(Available data begins)

Lemma copy_blocks ws : Forall (fun b => b <> []) ws -> forall fuel out,
  (size (map Block ws ++ [Block []]) < fuel)%nat ->
  copy fuel (map Block ws ++ [Block []]) out = Ret (out ++ concat ws).
Proof.
  intros Hws fuel. remember (map Block ws ++ [Block []]) as s eqn:Es.
  assert (Hst : stream s = (concat ws, AtEof)).
  { subst s. clear -Hws. induction Hws as [|w ws Hw _ IH]; [done|].
    cbn [map app concat stream]. destruct w; [done|]. by rewrite IH. }
  assert (Hq : Forall (fun a => exists l, a = Block l) s).
  { subst s. apply Forall_app. split; [|by repeat constructor; exists []].
    apply Forall_map. apply Forall_true. eauto. }
  clear Es. revert s Hst Hq. generalize (concat ws). clear ws Hws.
  induction fuel as [|fuel IH]; intros d s Hst Hq out Hf; [lia|]. cbn [copy].
  pose proof (k_read_spec MAXLINE s ltac:(unfold MAXLINE; lia)) as Hk.
  assert (Hq' : Forall (fun a => exists l, a = Block l) (k_read MAXLINE s).2).
  { unfold k_read. destruct Hq as [|a s' [l ->] Hq]; [done|].
    destruct (length l <=? MAXLINE)%nat; [done|]. constructor; [eauto|done]. }
  assert (Hnr : forall e s', k_read MAXLINE s <> (RError e, s')).
  { intros e s'. unfold k_read. destruct Hq as [|a s1 [l ->] Hq]; [done|]. by destruct (_ <=? _)%nat. }
  destruct (k_read MAXLINE s) as [[[|c l]|e|] s'].
  - rewrite Hk in Hst. injection Hst as <-. by rewrite app_nil_r.
  - destruct Hk as (_ & Hsz & _ & Hs). rewrite Hs in Hst. injection Hst as <- He.
    rewrite (IH (stream s').1 s'); [cbn [app]; by rewrite <- app_assoc|by rewrite <- He, <- surjective_pairing|done|lia].
  - by destruct (Hnr e s').
  - by destruct Hk as [-> _].
Qed.
End Pipe.

(** FifoServer.c and FifoClient.c repeat the functions of Pipe.c over two FIFOs. *)
Module Fifo.
Definition serve := Pipe.serve.
Definition client_path := path_of RobustIO.MAXLINE.
Definition client_copy := Pipe.copy.
End Fifo.

(** ** SystemVMsgQServer.c and SystemVMsgQClient.c *)

Module SvMsg.

Definition MAXMESGDATA : nat := Z.to_nat (4096 - 8).

(** A message: its type and its data. *)
Definition mymsg : Type := Z * list Z.

(** The server on its first message: the messages it sends.  The null byte behind a
    path of the full size is stored past the structure. *)
Definition server (fs : files) (request : mymsg) : outcome (list mymsg) :=
  let '(type, path) := request in
  if bool_decide (path = []) then Exit (-1)
  else if (MAXMESGDATA <=? length path)%nat then Abort
  else match fs (c_string path) with
  | inr reason => Ret [(type, cannot_open (MAXMESGDATA - length path) path reason); (type, [])]
  | inl content => Ret (map (pair type) (file_blocks MAXMESGDATA content) ++ [(type, [])])
  end.

(** The client's message, and its loop over the messages of its own type: the output
    and the messages left in the queue; [Blocked] while none is there. *)
Definition client_request (pid : Z) (stdin : list Z) : outcome mymsg :=
  match path_of MAXMESGDATA stdin with
  | Ret path => Ret (pid, path)
  | Fail e => Fail e | Exit c => Exit c | Abort => Abort | Blocked => Blocked
  end.

Fixpoint client (pid : Z) (q : list mymsg) (out : list Z) : outcome (list Z) * list mymsg :=
  match q with
  | [] => (Blocked, [])
  | (t, d) :: q' =>
      if t =? pid then
        match d with
        | [] => (Ret out, q')
        | _ => client pid q' (out ++ d)
        end
      else let '(o, rest) := client pid q' out in (o, (t, d) :: rest)
  end.

(** Only the messages of the client's type matter to it, and it leaves the others. *)
Lemma client_filter pid q : forall out,
  (client pid q out).1 = (client pid (filter (fun m => m.1 = pid) q) out).1.
Proof.
  induction q as [|[t d] q IH]; intros out; [done|]. cbn [client]. rewrite filter_cons. cbn [fst].
  destruct (decide (t = pid)) as [->|Hne].
  - cbn [client]. rewrite Z.eqb_refl. destruct d; [done|apply IH].
  - rewrite (proj2 (Z.eqb_neq _ _)) by done. rewrite <- IH. by destruct (client pid q out).
Qed.

Lemma client_blocks pid ws : Forall (fun b => b <> []) ws -> forall out,
  client pid (map (pair pid) ws ++ [(pid, [])]) out = (Ret (out ++ concat ws), []).
Proof.
  induction 1 as [|w ws Hw _ IH]; intros out; cbn [map app client concat]; rewrite Z.eqb_refl.
  - by rewrite app_nil_r.
  - destruct w as [|c w]; [done|]. by rewrite IH, <- app_assoc.
Qed.
End SvMsg.

(** ** A whole session *)

Section Session.
Context (fs : files).

(** What the user should see. *)
Definition answer_to (path : list Z) : list Z :=
  match fs path with inl content => content | inr reason => path ++ cstr ":can not open " ++ reason ++ [10] end.

Definition plain (c : Z) : Prop := c <> 0 /\ c <> RobustIO.newline.

Lemma line_of_newline m line rest : Forall plain line -> (length line < m)%nat ->
  RobustIO.line_of m (line ++ RobustIO.newline :: rest) = Some (line ++ [RobustIO.newline]).
Proof.
  intros Hp. revert m. induction Hp as [|c line [_ Hc] _ IH]; intros [|m] Hm; try (simpl in Hm; lia).
  - done.
  - cbn [app RobustIO.line_of]. rewrite (proj2 (Z.eqb_neq _ _)) by done.
    rewrite IH by (simpl in Hm; lia). done.
Qed.

Lemma path_of_line size line rest : Forall plain line -> (length line + 1 < size)%nat ->
  path_of size (line ++ RobustIO.newline :: rest) = Ret line.
Proof.
  intros Hp Hl. unfold path_of, fgets.
  destruct (line ++ RobustIO.newline :: rest) as [|c l] eqn:E; [by destruct line|]. rewrite <- E. clear E.
  rewrite line_of_newline by (done || lia). cbn [from_option]. unfold id.
  rewrite c_string_id.
  - rewrite reverse_app. change (reverse [RobustIO.newline] ++ reverse line) with (RobustIO.newline :: reverse line).
    cbn iota. change (RobustIO.newline =? RobustIO.newline) with true. cbn iota. by rewrite reverse_involutive.
  - apply Forall_app. split; [|by repeat constructor]. eapply Forall_impl; [exact Hp|]. by intros c' [].
Qed.

(** A session of the author's client and server over two pipes: for a path on
    the first line of the input that fits the buffers, the client copies the contents
    of the file to its output, byte for byte and however long the file is, or the
    message that it cannot be opened; for an empty line both processes wait for each
    other forever.  Over System V message queues the client obtains the same, and
    messages of other clients in the same queue do not disturb it. *)
Theorem file_sessions line rest pid q :
  Forall plain line -> (length line + 1 < SvMsg.MAXMESGDATA)%nat ->
  (forall reason, fs line = inr reason ->
     Forall (fun c => c <> 0) reason /\ (length reason + 15 + length line < SvMsg.MAXMESGDATA)%nat) ->
  Pipe.session fs (line ++ RobustIO.newline :: rest) =
    (if bool_decide (line = []) then Blocked else Ret (answer_to line)) /\
  (line <> [] ->
   SvMsg.client_request pid (line ++ RobustIO.newline :: rest) = Ret (pid, line) /\
   exists ms, SvMsg.server fs (pid, line) = Ret ms /\
     (filter (fun m => m.1 = pid) q = ms -> (SvMsg.client pid q []).1 = Ret (answer_to line))).
Proof.
  intros Hp Hl Hr.
  assert (Hz : Forall (fun c => c <> 0) line) by (eapply Forall_impl; [exact Hp|]; by intros c []).
  split.
  - unfold Pipe.session. rewrite path_of_line by (done || (unfold SvMsg.MAXMESGDATA, RobustIO.MAXLINE in *; lia)).
    case_bool_decide as E; [by rewrite E|].
    replace (match line with [] => RobustIO.RWait | _ => (RobustIO.k_read RobustIO.MAXLINE [RobustIO.Block line]).1 end)
      with (RobustIO.Got line).
    2:{ destruct line; [done|]. unfold RobustIO.k_read.
        by rewrite (proj2 (Nat.leb_le _ _)) by (unfold SvMsg.MAXMESGDATA, RobustIO.MAXLINE in *; lia). }
    unfold Pipe.serve, answer_to. destruct line as [|c line]; [done|]. set (path := c :: line) in *.
    rewrite c_string_id by done. destruct (fs path) as [content|reason] eqn:Ef.
    + destruct (blocks_concat RobustIO.MAXLINE ltac:(unfold RobustIO.MAXLINE; lia) (length content) content)
        as [Hc Hb]; [lia|]. cbn zeta. rewrite Pipe.copy_blocks by (done || lia). cbn [app].
      unfold file_blocks. by rewrite Hc.
    + destruct (Hr _ eq_refl) as [Hz' Hl']. cbn zeta.
      rewrite cannot_open_all by (done || (unfold SvMsg.MAXMESGDATA, RobustIO.MAXLINE in *; lia)).
      rewrite Pipe.copy_blocks by (lia || by repeat constructor). cbn [app concat]. by rewrite app_nil_r.
  - intros Hne. split; [unfold SvMsg.client_request; by rewrite path_of_line|].
    unfold SvMsg.server, answer_to. rewrite bool_decide_false by done.
    rewrite (proj2 (Nat.leb_gt _ _)) by lia. rewrite c_string_id by done.
    destruct (fs line) as [content|reason] eqn:Ef.
    + eexists. split; [reflexivity|]. intros Hq. rewrite SvMsg.client_filter, Hq.
      destruct (blocks_concat SvMsg.MAXMESGDATA ltac:(unfold SvMsg.MAXMESGDATA; lia) (length content) content)
        as [Hc Hb]; [lia|]. rewrite SvMsg.client_blocks by done. cbn [fst app]. unfold file_blocks. by rewrite Hc.
    + destruct (Hr _ eq_refl) as [Hz' Hl']. eexists. split; [reflexivity|]. intros Hq.
      rewrite SvMsg.client_filter, Hq. rewrite cannot_open_all by (done || lia).
      set (w := line ++ cstr ":can not open " ++ reason ++ [10]).
      assert (Hw : w <> []) by (unfold w; by destruct line).
      pose proof (SvMsg.client_blocks pid [w] ltac:(by repeat constructor) []) as Hb.
      cbn [map app concat] in Hb. rewrite Hb, app_nil_r. done.
Qed.
End Session.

(Available data ends)

■ **Description of the task**
Would you report every line of the entries above containing the word "eapply"?

■ **Exercise result**
  - apply Forall_app. split; [|by repeat constructor]. eapply Forall_impl; [exact Hp|]. by intros c' [].
  assert (Hz : Forall (fun c => c <> 0) line) by (eapply Forall_impl; [exact Hp|]; by intros c []).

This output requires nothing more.